Impaired Anti-viral Immunity Following Syngeneic Bone Marrow Transplant (45.7)

Abstract

Abstract Patients receiving autologous hematopoietic stem cell transplantation (HSCT) or bone marrow transplantation (BMT) as therapy for various malignancies or autoimmune diseases have an increased risk for infectious complications post-transplant, especially in the lung. We have used syngeneic BMT in mice and the murine gammaherpesvirus, MHV-68, to study the efficacy of adaptive immune responses post-BMT. Using this model, we have shown that mice 5 weeks post-transplant have fully reconstituted their hematopoeitic lineages in both the lung and periphery.
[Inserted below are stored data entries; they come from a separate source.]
(* ===== verification/PgDesc.v ===== *)
(** * Page table descriptors

    Models the descriptors of the two architectures, macro [define_descriptor] and its
    instances in libkernel/src/arch/arm64/memory/pg_descriptors.rs and
    libkernel/src/arch/x86_64/memory/pg_descriptors.rs.  A descriptor is its raw 64-bit
    value.  [Level] has the operations of the traits PageTableEntry, TableMapper and
    PaMapper of libkernel/src/memory/paging/mod.rs for one level of the hierarchy;
    [LevelLaws] is what the table code needs of them, proved for every level of both
    architectures. *)
From stdpp Require Import base.
From S2P Require Import Prelude Error Address Vma.
Local Open Scope Z_scope.

(** ** Register fields *)

Definition field_mask (off bits : Z) : Z := Z.shiftl (Z.ones bits) off.
Definition reg_read (r off bits : Z) : Z := Z.land (Z.shiftr r off) (Z.ones bits).
Definition reg_is_set (r off : Z) : bool := negb (Z.land r (field_mask off 1) =? 0).
Definition reg_modify (r off bits v : Z) : Z :=
  Z.lor (Z.land r (unot (field_mask off bits))) (Z.shiftl (Z.land v (Z.ones bits)) off).

(** ** A level of the hierarchy *)

Record Level (MT AT : Type) := mkLevel {
  MAP_SHIFT : Z;
  is_valid : Z -> bool;
  next_table_address : Z -> option Z;
  new_next_table : Z -> Z;
  mapped_address : Z -> option Z;
  mapping_attributes : Z -> option AT;
  new_mapping : Z -> AT -> outcome Z;
  new_map_pa : Z -> MT -> PtePermissions -> outcome Z;
  permissions : Z -> option PtePermissions
}.
Arguments MAP_SHIFT {MT AT} l.
Arguments is_valid {MT AT} l _.
Arguments next_table_address {MT AT} l _.
Arguments new_next_table {MT AT} l _.
Arguments mapped_address {MT AT} l _.
Arguments mapping_attributes {MT AT} l _.
Arguments new_mapping {MT AT} l _ _.
Arguments new_map_pa {MT AT} l _ _ _.
Arguments permissions {MT AT} l _.

Definition INVALID : Z := 0.

Definition is_aligned_to (shift addr : Z) : bool := Z.land addr (ushl 1 shift - 1) =? 0.

(** ** arm64 *)

Notation table_as_raw_parts pa := (Z.land pa (unot (Z.ones 12))) (only parsing).
Notation table_from_raw_parts v := (Z.land v (unot (Z.ones 12))) (only parsing).

Inductive ArmMemoryType : Type := Device | Normal.

Definition arm_is_valid (d : Z) : bool := negb (Z.land d 3 =? 0).

Definition arm_next_table_address (d : Z) : option Z :=
  if Z.land d 3 =? 3 then Some (table_from_raw_parts d) else None.

Definition arm_new_next_table (pa : Z) : Z := Z.lor (table_as_raw_parts pa) 3.

Definition arm_permissions (map_bits d : Z) : option PtePermissions :=
  if negb (Z.land d 3 =? map_bits) then None else
  let ap_val := reg_read d 6 2 in
  let '(write, user) :=
    if ap_val =? 0 then (true, false) else if ap_val =? 1 then (true, true)
    else if ap_val =? 2 then (false, false) else (false, true) in
  let xn := reg_is_set d 54 in
  let cow := reg_is_set d 55 in
  let execute := negb xn in
  Some (from_raw_bits true write execute user cow).

Definition arm_set_permissions (map_bits d : Z) (perms : PtePermissions) : Z :=
  let ap := match pte_user perms, pte_write perms with
            | false, true => 0 | true, true => 1 | false, false => 2 | true, false => 3
            end in
  let reg := reg_modify d 6 2 ap in
  let reg := if negb (pte_execute perms) then reg_modify (reg_modify reg 54 1 1) 53 1 1
             else reg_modify (reg_modify reg 54 1 0) 53 1 0 in
  let reg := if pte_cow perms then reg_modify reg 55 1 1 else reg_modify reg 55 1 0 in
  let map_bits :=
    if (map_bits =? 3) && negb (pte_read perms) && negb (pte_write perms)
       && negb (pte_execute perms) && negb (pte_cow perms)
    then 2 else map_bits in
  Z.lor (Z.land reg (unot 3)) map_bits.

(** [((1u64 << 48) - 1) & !0xfff] *)
Definition arm_address_mask (shift : Z) : Z := Z.land (Z.ones 48) (unot (Z.ones shift)).

Definition arm_mapping_attributes (map_bits d : Z) : option Z :=
  if negb (Z.land d 3 =? map_bits) then None
  else Some (Z.land d (unot (Z.lor (Z.lor (arm_address_mask 12) 3) (Z.shiftl 1 52)))).

Definition arm_new_mapping (shift map_bits pa attributes : Z) : outcome Z :=
  assert! (Z.land pa (ushl 1 shift - 1) =? 0);
  Return (Z.lor (Z.lor (Z.land pa (arm_address_mask shift)) attributes) map_bits).

Definition arm_new_map_pa (shift map_bits oa_len page_address : Z) (memory_type : ArmMemoryType)
    (perms : PtePermissions) : outcome Z :=
  assert! is_aligned_to shift page_address;
  let reg := reg_modify 0 shift oa_len (Z.shiftr page_address shift) in
  let reg := reg_modify reg 10 1 1 in
  let reg := match memory_type with
             | Device => reg_modify (reg_modify reg 8 2 0) 2 3 1
             | Normal => reg_modify (reg_modify reg 8 2 3) 2 3 0
             end in
  Return (arm_set_permissions map_bits (Z.lor reg map_bits) perms).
However, the BMT mice have a reduced ability to clear lytic virus from the lung, despite increased expression of interferon gamma, interleukin-2, and TNF-alpha in the lungs of BMT mice. Recruitment of immune cells to the lungs after MHV-68 infection is similar in BMT mice and untransplanted controls, suggesting functional defects. While bone-marrow derived dendritic cells from transplanted mice are able to stimulate allogeneic T cell proliferation in mixed leukocyte reactions (MLRs), CD4+ T cells from BMT mice show reduced proliferative responses in MLRs. These results suggest defects in CD4+ T cell responses post-BMT may contribute to enhanced susceptibility to viral infections. Additionally, levels of TGF beta are significantly increased in the lungs of BMT mice before infection, and numbers of CD4+Foxp3+ regulatory CD4+ T cells are increased in the BMT lung (but not spleen) both before and at day 7 after viral infection. We speculate that TGF beta-induced expansion of Tregs in the lung limits anti-viral host defense post-bone marrow transplantation.